Given entries START

(** ** The parts of [Subscription] that run no callback *)

(** [===] on teardowns is object identity. *)
Definition same_teardown (a b : Teardown) : bool :=
  match a, b with
  | TFun f _, TFun g _ => Nat.eqb f g
  | TSub s, TSub r => Nat.eqb s r
  | TObj o _, TObj p _ => Nat.eqb o p
  | _, _ => false
  end.

(** [Array.prototype.indexOf], [None] for [-1]. *)
Fixpoint indexOf {A} (same : A -> A -> bool) (l : list A) (x : A) : option nat :=
  match l with
  | [] => None
  | y :: l => if same y x then Some 0 else S <$> indexOf same l x
  end.

(** [_hasParent] *)
Definition _hasParent (this : Subscription) (parent : ref) : bool :=
  match _singleParent this with
  | Some p => Nat.eqb p parent
  | None => false
  end
  || match _parents this with
     | Some ps => existsb (Nat.eqb parent) ps
     | None => false
     end
  || false.

(** [_addParent] *)
Definition _addParent (this parent : ref) (h : heap) : heap :=
  let x := h !!! this in
  match _singleParent x with
  | Some single =>
      upd this (set_singleParent None)
        (upd this (set_parents (Some [single; parent])) h)
  | None =>
      match _parents x with
      | Some ps => upd this (set_parents (Some (ps ++ [parent]))) h
      | None => upd this (set_singleParent (Some parent)) h
      end
  end.

(** [_removeParent] *)
Definition _removeParent (this parent : ref) (h : heap) : heap :=
  let x := h !!! this in
  match _singleParent x with
  | Some single =>
      if Nat.eqb single parent then upd this (set_singleParent None) h else h
  | None =>
      match _parents x with
      | Some ps =>
          match indexOf Nat.eqb ps parent with
          | Some index => upd this (set_parents (Some (delete index ps))) h
          | None => h
          end
      | None => h
      end
  end.

(** [remove] *)
Definition remove (this : ref) (teardown : Teardown) (h : heap) : heap :=
  let h1 :=
    match _teardowns (h !!! this) with
    | Some ts =>
        match indexOf same_teardown ts teardown with
        | Some index => upd this (set_teardowns (Some (delete index ts))) h
        | None => h
        end
    | None => h
    end in
  match teardown with
  | TSub child => _removeParent child this h1
  | _ => h1
  end.

(** The first block of [unsubscribe]: "Remove this from it's parents". *)
Definition detach_from_parents (this : ref) (h : heap) : heap :=
  let x := h !!! this in
  match _singleParent x with
  | Some single =>
      remove single (TSub this) (upd this (set_singleParent None) h)
  | None =>
      match _parents x with
      | Some ps =>
          foldl (fun h parent => remove parent (TSub this) h)
                (upd this (set_parents None) h) ps
      | None => h
      end
  end.

(** ** Runs: state, exceptions, trace, fuel *)

(** What a run records, in order.  The trace is there to state the claims;
    the code keeps no such record. *)
Inductive event :=
| EvLog (n : nat)                       (* a callback's own effect *)
| EvClosed (s : ref)                    (* [s.closed] goes from false to true *)
| EvRelease (s : ref)                   (* [s] calls its [_unsubscribe] *)
| EvTeardown (s : ref) (t : Teardown)   (* the pass of [s] executes [t] *)
| EvImmediate (s : ref) (t : Teardown)  (* [s.add(t)] executes [t] at once *)
| EvPull (i : nat)                      (* [iterator.next()], at position [i] *)
| EvMsg (type : FOType) (payload : value). (* a sink receives a message *)

Abbreviation trace := (list event).

(** How a call ends: it returns, or it throws. *)
Inductive outcome (A : Type) :=
| Returned (a : A)
| Thrown (e : value).

Arguments Returned {A} a.

Arguments Thrown {A} e.

(** A computation: from a store to an outcome, the store it leaves and what
    it did.  [None] means the fuel ran out. *)
Definition M (A : Type) : Type := heap -> option (outcome A * heap * trace).

Definition ret {A} (a : A) : M A := fun h => Some (Returned a, h, []).

Definition throw {A} (e : value) : M A := fun h => Some (Thrown e, h, []).

Definition out_of_fuel {A} : M A := fun _ => None.

Definition bind {A B} (m : M A) (k : A -> M B) : M B :=
  fun h =>
    match m h with
    | None => None
    | Some (Thrown e, h1, tr1) => Some (Thrown e, h1, tr1)
    | Some (Returned a, h1, tr1) =>
        match k a h1 with
        | None => None
        | Some (r, h2, tr2) => Some (r, h2, tr1 ++ tr2)
        end
    end.

(** [try { m } catch (e) { ... }] with the result handed on as data. *)
Definition try_ {A} (m : M A) : M (outcome A) :=
  fun h =>
    match m h with
    | None => None
    | Some (r, h1, tr1) => Some (Returned r, h1, tr1)
    end.

Definition read (s : ref) : M Subscription := fun h => Some (Returned (h !!! s), h, []).

Definition modify (f : heap -> heap) : M unit := fun h => Some (Returned tt, f h, []).

Definition emit (e : event) : M unit := fun h => Some (Returned tt, h, [e]).

Declare Scope run_scope.

Delimit Scope run_scope with run.

Notation "x <- m ;; k" := (bind m (fun x => k))
  (at level 100, m at next level, right associativity) : run_scope.

Notation "m ;; k" := (bind m (fun _ => k))
  (at level 100, right associativity) : run_scope.

Local Open Scope run_scope.

(** The [catch] blocks of [unsubscribe].  [errors] is [undefined] or an
    array; an [UnsubscriptionError] contributes its [errors], anything else
    itself. *)
Definition catch_release {A} (r : outcome A) : option (list value) :=
  match r with
  | Returned _ => None
  | Thrown (VUnsubscriptionError es) => Some es
  | Thrown e => Some [e]
  end.

Definition catch_teardown {A} (errors : option (list value)) (r : outcome A)
  : option (list value) :=
  match r with
  | Returned _ => errors
  | Thrown err =>
      let errors := default [] errors in
      match err with
      | VUnsubscriptionError es => Some (errors ++ es)
      | _ => Some (errors ++ [err])
      end
  end.

(** ** [unsubscribe], [add] and the callbacks they run

    The bodies are written once, over the functions they call; the
    functions themselves are tied together by recursion on the fuel. *)

Section Bodies.
Variable exec_body : list cmd → M unit.
Variable execTeardown : Teardown → M unit.
Variable run_teardowns :
  ref → list Teardown → option (list value) → M (option (list value)).
Variable unsubscribe : ref → M unit.
Variable add : ref → TeardownLogic → M unit.

(** One statement of a callback. *)
Definition exec_cmd (c : cmd) : M unit :=
  match c with
  | CLog k => emit (EvLog k)
  | CUnsubscribe s => unsubscribe s
  | CAdd s t => add s t
  | CRemove s t => modify (remove s t)
  | CThrow e => throw e
  | CTry body => _ <- try_ (exec_body body);; ret tt
  | CIfClosed s yes no =>
      x <- read s;;
      if closed x then exec_body yes else exec_body no
  end.

(** [typeof teardown === 'function' ? teardown() : teardown.unsubscribe()] *)
Definition execTeardown_body (teardown : Teardown) : M unit :=
  match teardown with
  | TFun _ body => exec_body body
  | TSub s => unsubscribe s
  | TObj _ body => exec_body body
  end.
(** The second half: estimation, submission, callback and confirmation. *)
Definition settle (w : World.t) (lockAddress : string) (call : option Call)
    (callback : bool) : M (option string) :=
  do estimateGasStep w call in
  let* hash := submit w call in
  do (if callback then await (Callback hash) (Ok tt) else ret tt) in
  let* receipt :=
    await (WaitForTransaction hash) (World.waitForTransaction w hash) in
  lift (resolveReceipt w lockAddress receipt).

(** What the first half leaves behind when it succeeds with the call
    [call]: the resolved owner, token and amount, the call built from them
    and the options with the native value set. *)
Definition prepared (w : World.t) (p : Params.t) (o : TransactionOptions)
    (call : option Call) (o' : TransactionOptions) : Prop :=
  ∃ owner erc20Address actualAmount,
    ownerOf w p = Ok owner
    ∧ tokenOf w p = Ok erc20Address
    ∧ amountOf w (Params.keyPrice p) (Params.decimals p) erc20Address
      = Ok actualAmount
    ∧ call
      = buildCall (Params.swap p) (purchaserOf w p) (Params.lockAddress p)
          actualAmount owner (referrerOf p) (dataOf p)
          (CallData.mk "purchase" actualAmount owner (referrerOf p) (dataOf p))
    ∧ o' = setValue erc20Address actualAmount (Params.swap p) o.

(** The state [s] is [s0] after some more calls of the first half. *)
Definition extends (s0 s : State.t) : Prop :=
  ∃ t, State.trace s = State.trace s0 ++ t
       ∧ Forall (λ e, (stage e ≤ 4)%nat) t.

(** What the estimation step does to the options [o]: the calls it makes
    and the options it leaves. *)
Definition estimation (w : World.t) (call : option Call)
    (o : TransactionOptions) : list Effect * TransactionOptions :=
  let failed := ConsoleError "We could not estimate gas ourselves. Let wallet do it." in
  if truthy_int (o !! "gasLimit") then ([], o)
  else
    match World.getFeeData w with
    | Throw _ => ([GetFeeData; failed], deleteFees o)
    | Ok feeData =>
        match call with
        | None => ([GetFeeData; failed], deleteFees o)
        | Some call =>
            match World.estimateGas w call (setFees feeData o) with
            | Ok gasLimit =>
                ([GetFeeData; EstimateGas call (setFees feeData o)],
                 <["gasLimit" := (gasLimit * 13) `quot` 10]> (deleteFees o))
            | Throw _ =>
                ([GetFeeData; EstimateGas call (setFees feeData o); failed],
                 deleteFees o)
            end
        end
    end.

(** What the second half does from the options [o]: its outcome and the
    calls it makes. *)
Definition settlement (w : World.t) (lockAddress : string)
    (call : option Call) (callback : bool) (o : TransactionOptions)
  : Result (option string) * list Effect :=
  let (estimating, o') := estimation w call o in
  match call with
  | None => (Throw "TypeError", estimating)
  | Some call =>
      match World.sendTransaction w call o' with
      | Throw e => (Throw e, estimating ++ [SendTransaction call o'])
      | Ok hash =>
          (match World.waitForTransaction w hash with
           | Ok receipt => resolveReceipt w lockAddress receipt
           | Throw e => Throw e
           end,
           estimating
           ++ [SendTransaction call o']
           ++ (if callback then [Callback hash] else [])
           ++ [WaitForTransaction hash])
      end
  end.

(** ** Further sample inputs *)

Module Scenario.

(** The sample network when the wallet refuses the approval. *)
Definition refused : World.t :=
  World.mk
    (λ _, Ok tt) (Some Sample.purchaser) (Ok Sample.buyer) (Ok ZERO) (Ok 5)
    (λ _, Ok 6) (λ _ _, Ok 1000) (λ _, Throw "user rejected the approval")
    (Ok (FeeData.mk (Some 3) (Some 20) (Some 2)))
    (λ _ _, Ok 100007) (λ _ _, Ok "0xhash")
    (λ _, Ok (Receipt.mk (Some 1) Sample.logs))
    Sample.parseLog.

(** The approval that the swap of [Sample.swapped] asks for. *)
Definition approval : ApprovalOptions.t :=
  ApprovalOptions.mk (Some Sample.token) (Some Sample.purchaser) 1010.

(** The options with which the sample swap is estimated and submitted. *)
Definition estimated : TransactionOptions :=
  {[ "value" := 5; "maxFeePerGas" := 20; "maxPriorityFeePerGas" := 2 ]}.

Definition submitted : TransactionOptions :=
  {[ "value" := 5; "gasLimit" := 130009 ]}.

(** A purchase on a lock priced in [Sample.token], with a legacy gas price
    of the caller's. *)
Definition erc20 : Params.t :=
  Params.mk Sample.lock (Some Sample.buyer) (Some "0.01")
    (Some Sample.token) None None None None.

(** The sample network when the fee data arrive but the estimate fails. *)
Definition unestimated : World.t :=
  World.mk
    (λ _, Ok tt) (Some Sample.purchaser) (Ok Sample.buyer) (Ok ZERO) (Ok 5)
    (λ _, Ok 6) (λ _ _, Ok 1000) (λ _, Ok tt)
    (Ok (FeeData.mk (Some 3) (Some 20) (Some 2)))
    (λ _ _, Throw "execution reverted") (λ _ _, Ok "0xhash")
    (λ _, Ok (Receipt.mk (Some 1) Sample.logs))
    Sample.parseLog.

(** The options of a caller that passes a gas limit of zero, as they are
    when the direct purchase is estimated and when it is submitted. *)
Definition zeroEstimated : TransactionOptions :=
  {[ "gasLimit" := 0; "value" := 5;
     "maxFeePerGas" := 20; "maxPriorityFeePerGas" := 2 ]}.

Definition zeroSubmitted : TransactionOptions :=
  {[ "gasLimit" := 0; "value" := 5 ]}.

End Scenario.

(** Clicks on the two screens. *)
Module Click.

(** The user dismisses the wallet's prompt. *)
Definition dismissed : JsError.t :=
  JsError.mk (Some (inr "ACTION_REJECTED"))
    (Some "user rejected transaction") (Some "ethers-user-denied").

Definition crossChain : CrossChain.Context :=
  CrossChain.mkContext Sample.lock true 10 "0xroute" true.

Definition accepting : CrossChain.Host :=
  CrossChain.mkHost (Resolved tt) (λ _, Resolved tt)
    (λ _, Resolved (Some "0xhash")).

Definition refusing : CrossChain.Host :=
  CrossChain.mkHost (Resolved tt) (λ _, Resolved tt) (λ _, Failed dismissed).

(** A wallet that reports the hash to the callback once, and renews
    without a word. *)
Definition wallet : Wallet.t :=
  Wallet.mk (λ _, Resolved tt)
    (λ _ _, ([(None, Some "0xhash")], Resolved tt))
    (λ message, JsError.mk None None (Some message)).

Definition renewal : Context.t :=
  Context.mk Sample.lock 1 "5" [Sample.buyer] None true None
    (Some (PricingData.mk [PriceItem.mk Sample.buyer "4"]))
    Sample.route None None.

End Click.

(** ** [MixinPurchase.purchase]

    The function of the lock that the submitted [purchase] call reaches.
    Unsigned integers are integers with the checked arithmetic of Solidity
    0.8 written out. A transaction either reverts with a reason, and leaves
    nothing behind, or is done and leaves the log of what it did: the writes
    to storage, the events, the calls to inherited helpers and to other
    contracts.

    The other mixins, the hook, the token and the Unlock contract are not
    part of the sources: the environment says how each of them answers.
    The two modifiers are read as checks made before the body, and a call
    to another contract is taken not to call back into the lock. The
    [catch] block sees a revert of the Unlock contract, but not a call that
    cannot be made: the transaction then reverts. *)
Module Lock.

Definition MAX_UINT : Z := 2 ^ 256 - 1.

(** [struct Key] of [MixinKeys], as far as [purchase] reads it. *)
Record Key := mkKey { tokenId : Z; expirationTimestamp : Z }.

Inductive Action : Type :=
| AssignNewTokenId (owner : string) (tokenId : Z)
| RecordOwner (owner : string) (tokenId : Z)
| SetExpirationTimestamp (owner : string) (timestamp : Z)
| SetKeyManagerOf (tokenId : Z) (keyManager : string)
| Transfer (from to : string) (tokenId : Z)
| RenewKeyPurchase (owner : string) (newExpiration : Z)
| RecordKeyPurchase (value : Z) (referrer : string)
| UnlockCallFailed (lockAddress unlockAddress : string)
| TransferFrom (token sender recipient : string) (amount : Z)
| OnKeyPurchase (from recipient referrer data : string)
    (minKeyPrice pricePaid : Z)
| SendValue (to : string) (value : Z)
| GasRefunded (receiver : string) (refundedAmount : Z) (tokenAddress : string).

(** How code that is not part of the sources answers a call. *)
Inductive Answer (A : Type) : Type :=
| Returns (a : A)
| Reverts (reason : string).
Arguments Returns {A} a.
Arguments Reverts {A} reason.

(** How a call made under [try] ends: it returns; or it reverts, and the
    [catch] block runs; or it cannot be made at all (there is no contract
    at the address), which no [catch] block sees. *)
Inductive Tried : Type :=
| Accepted
| Caught
| Uncaught (reason : string).

Inductive Tx (A : Type) : Type :=
| Done (a : A) (log : list Action)
| Revert (reason : string).
Arguments Done {A} a log.
Arguments Revert {A} reason.

#[global] Instance tx_ret : MRet Tx := λ A a, Done a [].
#[global] Instance tx_bind : MBind Tx := λ A B k m,
  match m with
  | Revert reason => Revert reason
  | Done a log =>
      match k a with
      | Revert reason => Revert reason
      | Done b log' => Done b (log ++ log')
      end
  end.

Definition emit (action : Action) : Tx unit := Done tt [action].

Definition require (condition : bool) (reason : string) : Tx unit :=
  if condition then mret tt else Revert reason.

(** A check or a [view] call: nothing is left in the log. *)
Definition view {A} (answer : Answer A) : Tx A :=
  match answer with
  | Returns a => mret a
  | Reverts reason => Revert reason
  end.

(** A call that changes state. *)
Definition call {A} (answer : Answer A) (action : Action) : Tx A :=
  match answer with
  | Returns a => Done a [action]
  | Reverts reason => Revert reason
  end.

Definition add (a b : Z) : Tx Z :=
  if a + b <=? MAX_UINT then mret (a + b) else Revert "Panic(0x11)".

Definition mul (a b : Z) : Tx Z :=
  if a * b <=? MAX_UINT then mret (a * b) else Revert "Panic(0x11)".

Definition div (a b : Z) : Tx Z :=
  if b =? 0 then Revert "Panic(0x12)" else mret (a / b).

(** The transaction, the storage of the lock that [purchase] reads, and
    the answers of the code that is not part of the sources. *)
Module Env.
Record t := mk {
  this : string;
  msg_sender : string;
  msg_value : Z;
  block_timestamp : Z;
  keyByOwner : string → Key;
  expirationDuration : Z;
  keyPrice : Z;
  tokenAddress : string;
  onKeyPurchaseHook : string;
  unlockProtocol : string;
  gasRefundBasisPoints : Z;
  BASIS_POINTS_DEN : Z;
  onlyIfAlive : Answer unit;
  notSoldOut : Answer unit;
  assignNewTokenId : string → Answer Z;
  recordOwner : string → Z → Answer unit;
  setKeyManagerOf : Z → string → Answer unit;
  recordKeyPurchase : Z → string → Tried;
  transferFrom : string → string → string → Z → Answer bool;
  keyPurchasePrice : string → string → string → string → Answer Z;
  onKeyPurchase : string → string → string → string → Z → Z → Answer unit;
  send : string → Z → bool }.
End Env.

(** The expiration of a key that starts now. *)
Definition newExpiration (env : Env.t) : Tx Z :=
  if bool_decide (Env.expirationDuration env = MAX_UINT) then mret MAX_UINT
  else add (Env.block_timestamp env) (Env.expirationDuration env).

Given entries END

Using the listing above, return word for word each line from the one that has "unlockAddress : string)" through the one that has "(** How a call made", and no line outside that range.

| UnlockCallFailed (lockAddress unlockAddress : string)
| TransferFrom (token sender recipient : string) (amount : Z)
| OnKeyPurchase (from recipient referrer data : string)
    (minKeyPrice pricePaid : Z)
| SendValue (to : string) (value : Z)
| GasRefunded (receiver : string) (refundedAmount : Z) (tokenAddress : string).

(** How code that is not part of the sources answers a call. *)
Inductive Answer (A : Type) : Type :=
| Returns (a : A)
| Reverts (reason : string).
Arguments Returns {A} a.
Arguments Reverts {A} reason.

(** How a call made under [try] ends: it returns; or it reverts, and the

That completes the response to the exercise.